### WHAT IS REQUIRED
Look through the data below and extract, unchanged, the lines from the one that contains "Definition sameGuid (botId" to the one that contains "image_urls : list string;", both included.
□ □ □ □ □
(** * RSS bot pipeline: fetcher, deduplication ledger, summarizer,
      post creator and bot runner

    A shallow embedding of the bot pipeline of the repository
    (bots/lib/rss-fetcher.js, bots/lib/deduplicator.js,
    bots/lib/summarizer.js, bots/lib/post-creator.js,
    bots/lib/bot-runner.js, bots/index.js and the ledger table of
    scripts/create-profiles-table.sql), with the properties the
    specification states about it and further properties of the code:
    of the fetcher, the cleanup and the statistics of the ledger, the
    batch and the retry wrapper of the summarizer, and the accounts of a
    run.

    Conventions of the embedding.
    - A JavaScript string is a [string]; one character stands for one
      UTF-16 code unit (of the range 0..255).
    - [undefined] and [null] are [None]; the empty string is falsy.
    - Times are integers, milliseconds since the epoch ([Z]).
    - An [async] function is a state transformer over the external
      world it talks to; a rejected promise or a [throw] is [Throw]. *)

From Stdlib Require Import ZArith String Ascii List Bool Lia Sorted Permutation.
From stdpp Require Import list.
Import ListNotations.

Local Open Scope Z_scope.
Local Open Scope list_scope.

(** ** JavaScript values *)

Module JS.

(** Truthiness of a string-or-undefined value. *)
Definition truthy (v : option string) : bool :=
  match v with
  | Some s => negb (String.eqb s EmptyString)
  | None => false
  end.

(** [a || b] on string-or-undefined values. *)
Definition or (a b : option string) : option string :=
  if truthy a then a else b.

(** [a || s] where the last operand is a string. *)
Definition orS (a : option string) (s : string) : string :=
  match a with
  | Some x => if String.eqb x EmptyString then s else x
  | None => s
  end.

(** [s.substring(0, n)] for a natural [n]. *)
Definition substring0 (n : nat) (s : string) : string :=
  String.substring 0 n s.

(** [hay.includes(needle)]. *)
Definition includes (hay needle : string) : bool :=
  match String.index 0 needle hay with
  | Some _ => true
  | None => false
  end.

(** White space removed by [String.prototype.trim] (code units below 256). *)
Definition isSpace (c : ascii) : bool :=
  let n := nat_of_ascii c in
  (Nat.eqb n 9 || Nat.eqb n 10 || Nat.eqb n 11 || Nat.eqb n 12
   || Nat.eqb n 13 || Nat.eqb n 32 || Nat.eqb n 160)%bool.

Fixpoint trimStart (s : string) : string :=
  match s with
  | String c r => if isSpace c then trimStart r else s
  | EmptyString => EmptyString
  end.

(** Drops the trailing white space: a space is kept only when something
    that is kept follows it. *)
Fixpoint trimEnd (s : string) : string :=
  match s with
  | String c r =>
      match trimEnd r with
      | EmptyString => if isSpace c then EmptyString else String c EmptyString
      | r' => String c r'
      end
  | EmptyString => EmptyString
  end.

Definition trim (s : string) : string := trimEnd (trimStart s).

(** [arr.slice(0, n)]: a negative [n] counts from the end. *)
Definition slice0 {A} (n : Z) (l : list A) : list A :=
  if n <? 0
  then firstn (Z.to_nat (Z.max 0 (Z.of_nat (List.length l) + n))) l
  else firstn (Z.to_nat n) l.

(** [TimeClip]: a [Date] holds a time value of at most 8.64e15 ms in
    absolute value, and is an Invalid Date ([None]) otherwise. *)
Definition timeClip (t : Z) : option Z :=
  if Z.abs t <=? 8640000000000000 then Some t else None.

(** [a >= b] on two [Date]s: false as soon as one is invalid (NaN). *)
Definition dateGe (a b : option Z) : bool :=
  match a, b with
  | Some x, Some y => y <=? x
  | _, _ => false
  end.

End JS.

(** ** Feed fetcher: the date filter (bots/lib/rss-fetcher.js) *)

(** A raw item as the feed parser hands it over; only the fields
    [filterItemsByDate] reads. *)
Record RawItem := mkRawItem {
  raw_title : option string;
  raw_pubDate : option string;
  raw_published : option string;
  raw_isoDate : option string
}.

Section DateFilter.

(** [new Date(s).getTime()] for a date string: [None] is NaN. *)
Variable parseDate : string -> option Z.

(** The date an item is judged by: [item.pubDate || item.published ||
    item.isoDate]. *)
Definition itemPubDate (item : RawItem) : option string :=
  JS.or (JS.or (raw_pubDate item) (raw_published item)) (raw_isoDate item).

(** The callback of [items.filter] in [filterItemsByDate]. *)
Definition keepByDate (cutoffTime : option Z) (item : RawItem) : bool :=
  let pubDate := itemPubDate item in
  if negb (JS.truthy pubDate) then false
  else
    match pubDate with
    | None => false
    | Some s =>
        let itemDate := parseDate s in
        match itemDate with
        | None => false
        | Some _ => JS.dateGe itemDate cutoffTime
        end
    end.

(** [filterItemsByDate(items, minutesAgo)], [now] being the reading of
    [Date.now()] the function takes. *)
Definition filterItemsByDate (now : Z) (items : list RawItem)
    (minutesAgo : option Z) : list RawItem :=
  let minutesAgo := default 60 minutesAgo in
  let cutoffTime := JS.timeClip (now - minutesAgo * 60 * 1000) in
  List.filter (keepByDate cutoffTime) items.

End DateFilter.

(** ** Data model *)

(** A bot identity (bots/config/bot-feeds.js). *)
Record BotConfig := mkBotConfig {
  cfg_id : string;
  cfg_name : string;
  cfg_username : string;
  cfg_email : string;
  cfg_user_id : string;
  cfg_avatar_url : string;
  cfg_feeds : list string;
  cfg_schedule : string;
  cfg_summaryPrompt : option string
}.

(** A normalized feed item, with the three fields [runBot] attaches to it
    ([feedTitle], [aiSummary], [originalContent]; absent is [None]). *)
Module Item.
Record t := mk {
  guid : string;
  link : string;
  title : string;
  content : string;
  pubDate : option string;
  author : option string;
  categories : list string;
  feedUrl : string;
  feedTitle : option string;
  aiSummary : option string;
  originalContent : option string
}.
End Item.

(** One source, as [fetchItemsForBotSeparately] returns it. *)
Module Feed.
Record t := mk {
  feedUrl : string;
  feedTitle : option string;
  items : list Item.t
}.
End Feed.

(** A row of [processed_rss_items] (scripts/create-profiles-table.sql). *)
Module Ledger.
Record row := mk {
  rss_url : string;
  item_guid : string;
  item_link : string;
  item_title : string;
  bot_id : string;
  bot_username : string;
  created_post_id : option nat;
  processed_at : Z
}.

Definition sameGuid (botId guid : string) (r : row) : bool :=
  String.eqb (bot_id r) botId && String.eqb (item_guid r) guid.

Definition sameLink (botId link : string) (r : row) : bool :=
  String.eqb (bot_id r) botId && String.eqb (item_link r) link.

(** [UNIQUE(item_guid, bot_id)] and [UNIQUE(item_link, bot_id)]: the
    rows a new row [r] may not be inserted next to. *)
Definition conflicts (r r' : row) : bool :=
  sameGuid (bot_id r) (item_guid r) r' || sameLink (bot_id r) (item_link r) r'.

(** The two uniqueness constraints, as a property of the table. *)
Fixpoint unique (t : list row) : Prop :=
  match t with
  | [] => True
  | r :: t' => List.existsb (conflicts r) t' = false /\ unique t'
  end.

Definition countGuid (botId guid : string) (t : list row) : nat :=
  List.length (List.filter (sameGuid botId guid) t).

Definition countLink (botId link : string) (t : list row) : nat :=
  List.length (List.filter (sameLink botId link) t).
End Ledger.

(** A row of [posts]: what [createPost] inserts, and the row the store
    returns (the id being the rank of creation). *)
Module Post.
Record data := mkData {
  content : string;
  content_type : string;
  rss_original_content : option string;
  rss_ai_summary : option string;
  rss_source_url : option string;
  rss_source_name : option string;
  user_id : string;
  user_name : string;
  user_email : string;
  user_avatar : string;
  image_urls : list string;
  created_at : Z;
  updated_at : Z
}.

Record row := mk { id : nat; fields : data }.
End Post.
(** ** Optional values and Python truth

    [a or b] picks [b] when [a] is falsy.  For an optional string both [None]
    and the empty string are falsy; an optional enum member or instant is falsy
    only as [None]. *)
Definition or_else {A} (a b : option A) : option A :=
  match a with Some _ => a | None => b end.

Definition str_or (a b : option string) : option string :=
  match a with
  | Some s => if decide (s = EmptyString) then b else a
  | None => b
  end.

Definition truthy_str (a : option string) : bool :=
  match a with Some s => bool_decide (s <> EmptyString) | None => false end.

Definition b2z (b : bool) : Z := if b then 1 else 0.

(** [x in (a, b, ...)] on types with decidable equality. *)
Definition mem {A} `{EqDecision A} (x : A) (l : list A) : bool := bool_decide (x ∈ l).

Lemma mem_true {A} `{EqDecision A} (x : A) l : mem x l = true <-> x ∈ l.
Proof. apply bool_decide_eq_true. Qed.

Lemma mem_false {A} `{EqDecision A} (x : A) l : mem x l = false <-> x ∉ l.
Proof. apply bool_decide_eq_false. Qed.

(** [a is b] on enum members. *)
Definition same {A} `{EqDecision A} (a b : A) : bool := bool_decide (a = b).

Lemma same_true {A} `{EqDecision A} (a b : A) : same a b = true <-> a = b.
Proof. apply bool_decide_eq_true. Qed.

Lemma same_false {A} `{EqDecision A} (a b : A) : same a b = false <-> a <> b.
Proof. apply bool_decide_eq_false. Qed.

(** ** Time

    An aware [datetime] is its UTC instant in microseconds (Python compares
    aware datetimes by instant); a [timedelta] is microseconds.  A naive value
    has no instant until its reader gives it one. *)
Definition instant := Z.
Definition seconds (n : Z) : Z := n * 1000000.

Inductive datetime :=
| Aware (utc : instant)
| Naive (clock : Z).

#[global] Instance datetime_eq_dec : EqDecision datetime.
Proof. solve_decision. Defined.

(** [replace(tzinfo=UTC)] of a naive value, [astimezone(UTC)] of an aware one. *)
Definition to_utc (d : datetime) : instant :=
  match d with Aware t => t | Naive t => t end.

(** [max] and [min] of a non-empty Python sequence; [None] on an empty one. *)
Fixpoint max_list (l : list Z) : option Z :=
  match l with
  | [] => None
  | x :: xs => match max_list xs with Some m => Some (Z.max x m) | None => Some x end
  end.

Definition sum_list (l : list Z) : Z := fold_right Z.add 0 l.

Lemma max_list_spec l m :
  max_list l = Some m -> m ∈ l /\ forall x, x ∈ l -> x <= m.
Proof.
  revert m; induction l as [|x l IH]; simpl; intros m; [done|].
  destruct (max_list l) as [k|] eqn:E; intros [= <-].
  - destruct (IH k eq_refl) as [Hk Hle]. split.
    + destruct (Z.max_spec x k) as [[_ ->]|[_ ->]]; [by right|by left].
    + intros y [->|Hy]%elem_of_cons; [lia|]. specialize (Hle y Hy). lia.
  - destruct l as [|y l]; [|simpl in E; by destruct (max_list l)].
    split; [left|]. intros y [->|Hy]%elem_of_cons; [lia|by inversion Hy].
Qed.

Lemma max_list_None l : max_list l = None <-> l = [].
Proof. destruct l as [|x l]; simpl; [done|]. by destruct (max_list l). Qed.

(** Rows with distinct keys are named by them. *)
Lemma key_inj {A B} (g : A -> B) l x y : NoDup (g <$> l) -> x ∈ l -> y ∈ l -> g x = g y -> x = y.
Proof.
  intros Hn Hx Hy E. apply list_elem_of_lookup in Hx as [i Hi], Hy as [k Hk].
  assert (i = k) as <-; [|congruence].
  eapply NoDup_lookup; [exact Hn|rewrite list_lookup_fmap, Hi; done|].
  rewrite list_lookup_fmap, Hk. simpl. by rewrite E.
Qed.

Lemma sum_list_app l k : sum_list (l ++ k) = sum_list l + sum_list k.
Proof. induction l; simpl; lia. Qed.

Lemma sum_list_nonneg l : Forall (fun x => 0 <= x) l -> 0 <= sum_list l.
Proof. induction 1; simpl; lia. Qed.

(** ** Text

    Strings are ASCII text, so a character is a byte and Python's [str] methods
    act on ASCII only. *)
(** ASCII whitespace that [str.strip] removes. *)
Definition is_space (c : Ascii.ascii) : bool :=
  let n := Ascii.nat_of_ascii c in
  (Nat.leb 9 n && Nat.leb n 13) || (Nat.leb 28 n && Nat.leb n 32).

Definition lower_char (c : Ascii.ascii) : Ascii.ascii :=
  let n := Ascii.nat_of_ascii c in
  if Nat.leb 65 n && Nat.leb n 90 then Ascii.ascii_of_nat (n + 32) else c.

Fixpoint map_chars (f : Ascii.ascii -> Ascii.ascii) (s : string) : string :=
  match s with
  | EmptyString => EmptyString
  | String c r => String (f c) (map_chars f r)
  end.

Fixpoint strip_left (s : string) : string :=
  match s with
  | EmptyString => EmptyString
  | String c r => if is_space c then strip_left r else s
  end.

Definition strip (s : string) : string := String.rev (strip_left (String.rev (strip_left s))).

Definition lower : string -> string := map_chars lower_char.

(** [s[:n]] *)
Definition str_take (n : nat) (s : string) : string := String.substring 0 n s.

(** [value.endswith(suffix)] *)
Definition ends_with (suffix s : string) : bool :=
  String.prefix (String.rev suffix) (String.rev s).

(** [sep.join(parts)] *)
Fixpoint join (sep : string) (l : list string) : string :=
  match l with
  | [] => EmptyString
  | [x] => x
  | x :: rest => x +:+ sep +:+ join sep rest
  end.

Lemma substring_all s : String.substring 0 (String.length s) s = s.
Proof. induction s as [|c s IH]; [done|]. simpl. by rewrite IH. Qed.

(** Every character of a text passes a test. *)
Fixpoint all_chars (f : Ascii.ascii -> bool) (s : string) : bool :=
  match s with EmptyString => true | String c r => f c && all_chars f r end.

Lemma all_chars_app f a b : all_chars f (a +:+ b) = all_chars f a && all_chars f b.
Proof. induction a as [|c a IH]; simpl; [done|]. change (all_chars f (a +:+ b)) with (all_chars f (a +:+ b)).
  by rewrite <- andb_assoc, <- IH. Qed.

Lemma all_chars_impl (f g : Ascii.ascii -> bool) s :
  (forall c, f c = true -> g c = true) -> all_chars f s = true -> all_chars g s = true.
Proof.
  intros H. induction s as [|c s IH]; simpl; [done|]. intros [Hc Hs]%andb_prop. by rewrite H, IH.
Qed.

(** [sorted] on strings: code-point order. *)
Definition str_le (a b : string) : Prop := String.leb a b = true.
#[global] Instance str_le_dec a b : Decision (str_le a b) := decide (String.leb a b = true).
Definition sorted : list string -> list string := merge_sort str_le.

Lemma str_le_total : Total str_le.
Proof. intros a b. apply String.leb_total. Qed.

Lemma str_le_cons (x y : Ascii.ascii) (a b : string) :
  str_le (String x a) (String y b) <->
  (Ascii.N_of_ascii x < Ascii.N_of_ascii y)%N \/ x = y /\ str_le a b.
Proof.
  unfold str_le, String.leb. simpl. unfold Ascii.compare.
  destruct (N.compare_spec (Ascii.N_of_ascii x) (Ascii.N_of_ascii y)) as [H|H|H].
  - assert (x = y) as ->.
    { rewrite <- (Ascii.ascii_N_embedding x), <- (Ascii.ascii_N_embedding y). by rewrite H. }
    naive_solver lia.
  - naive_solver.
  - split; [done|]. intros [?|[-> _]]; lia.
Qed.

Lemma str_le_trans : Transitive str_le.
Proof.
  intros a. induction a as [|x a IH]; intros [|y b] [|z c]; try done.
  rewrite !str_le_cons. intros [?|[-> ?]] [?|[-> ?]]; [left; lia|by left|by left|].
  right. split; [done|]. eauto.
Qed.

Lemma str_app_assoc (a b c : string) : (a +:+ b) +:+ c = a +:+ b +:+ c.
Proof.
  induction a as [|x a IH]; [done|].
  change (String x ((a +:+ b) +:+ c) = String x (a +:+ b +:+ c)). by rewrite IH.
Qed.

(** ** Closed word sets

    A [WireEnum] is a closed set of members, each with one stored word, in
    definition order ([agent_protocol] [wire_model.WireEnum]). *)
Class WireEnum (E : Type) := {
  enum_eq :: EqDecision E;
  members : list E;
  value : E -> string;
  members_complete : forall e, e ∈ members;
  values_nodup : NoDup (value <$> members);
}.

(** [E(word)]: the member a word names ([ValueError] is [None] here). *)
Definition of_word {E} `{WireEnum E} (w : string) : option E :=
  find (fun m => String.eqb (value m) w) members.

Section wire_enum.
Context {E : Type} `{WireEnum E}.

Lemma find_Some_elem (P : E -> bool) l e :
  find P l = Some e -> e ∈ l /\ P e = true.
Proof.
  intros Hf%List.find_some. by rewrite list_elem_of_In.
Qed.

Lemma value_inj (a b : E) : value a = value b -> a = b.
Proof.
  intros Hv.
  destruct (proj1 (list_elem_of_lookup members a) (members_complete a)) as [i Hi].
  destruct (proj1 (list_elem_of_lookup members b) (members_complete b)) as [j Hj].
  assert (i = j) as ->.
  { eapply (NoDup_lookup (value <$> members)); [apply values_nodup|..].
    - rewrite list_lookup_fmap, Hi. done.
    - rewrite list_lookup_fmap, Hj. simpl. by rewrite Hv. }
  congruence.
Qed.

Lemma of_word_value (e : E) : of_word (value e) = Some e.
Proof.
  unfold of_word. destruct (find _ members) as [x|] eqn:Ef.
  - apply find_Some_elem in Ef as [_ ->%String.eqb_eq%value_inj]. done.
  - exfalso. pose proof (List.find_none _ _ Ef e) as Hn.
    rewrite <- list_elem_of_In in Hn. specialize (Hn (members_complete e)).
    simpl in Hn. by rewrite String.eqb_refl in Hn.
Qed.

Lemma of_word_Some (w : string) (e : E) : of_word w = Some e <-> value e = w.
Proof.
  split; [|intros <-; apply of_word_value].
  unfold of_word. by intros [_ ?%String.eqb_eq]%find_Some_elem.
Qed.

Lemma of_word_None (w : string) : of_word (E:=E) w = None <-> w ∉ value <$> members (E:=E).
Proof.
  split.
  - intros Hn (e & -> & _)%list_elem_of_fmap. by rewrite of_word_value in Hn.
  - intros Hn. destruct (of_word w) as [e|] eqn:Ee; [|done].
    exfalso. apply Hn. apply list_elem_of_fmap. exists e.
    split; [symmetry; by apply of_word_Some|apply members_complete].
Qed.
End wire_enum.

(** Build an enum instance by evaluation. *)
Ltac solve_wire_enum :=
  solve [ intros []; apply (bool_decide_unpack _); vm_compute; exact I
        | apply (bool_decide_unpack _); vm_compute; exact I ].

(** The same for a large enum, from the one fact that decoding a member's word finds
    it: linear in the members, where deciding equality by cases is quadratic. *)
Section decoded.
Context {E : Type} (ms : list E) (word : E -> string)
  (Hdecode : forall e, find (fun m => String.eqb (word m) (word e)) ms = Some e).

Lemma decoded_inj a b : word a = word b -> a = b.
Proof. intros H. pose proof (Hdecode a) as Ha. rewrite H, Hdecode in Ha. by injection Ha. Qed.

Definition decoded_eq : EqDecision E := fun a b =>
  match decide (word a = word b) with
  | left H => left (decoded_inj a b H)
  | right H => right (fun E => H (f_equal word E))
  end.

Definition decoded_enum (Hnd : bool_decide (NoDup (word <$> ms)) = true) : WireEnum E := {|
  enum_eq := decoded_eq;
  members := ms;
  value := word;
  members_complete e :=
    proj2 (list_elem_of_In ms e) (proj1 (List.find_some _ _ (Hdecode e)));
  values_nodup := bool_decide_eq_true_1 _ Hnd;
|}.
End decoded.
□ □ □ □ □
### RESULT OF THIS EXERCISE
Definition sameGuid (botId guid : string) (r : row) : bool :=
  String.eqb (bot_id r) botId && String.eqb (item_guid r) guid.

Definition sameLink (botId link : string) (r : row) : bool :=
  String.eqb (bot_id r) botId && String.eqb (item_link r) link.

(** [UNIQUE(item_guid, bot_id)] and [UNIQUE(item_link, bot_id)]: the
    rows a new row [r] may not be inserted next to. *)
Definition conflicts (r r' : row) : bool :=
  sameGuid (bot_id r) (item_guid r) r' || sameLink (bot_id r) (item_link r) r'.

(** The two uniqueness constraints, as a property of the table. *)
Fixpoint unique (t : list row) : Prop :=
  match t with
  | [] => True
  | r :: t' => List.existsb (conflicts r) t' = false /\ unique t'
  end.

Definition countGuid (botId guid : string) (t : list row) : nat :=
  List.length (List.filter (sameGuid botId guid) t).

Definition countLink (botId link : string) (t : list row) : nat :=
  List.length (List.filter (sameLink botId link) t).
End Ledger.

(** A row of [posts]: what [createPost] inserts, and the row the store
    returns (the id being the rank of creation). *)
Module Post.
Record data := mkData {
  content : string;
  content_type : string;
  rss_original_content : option string;
  rss_ai_summary : option string;
  rss_source_url : option string;
  rss_source_name : option string;
  user_id : string;
  user_name : string;
  user_email : string;
  user_avatar : string;
  image_urls : list string;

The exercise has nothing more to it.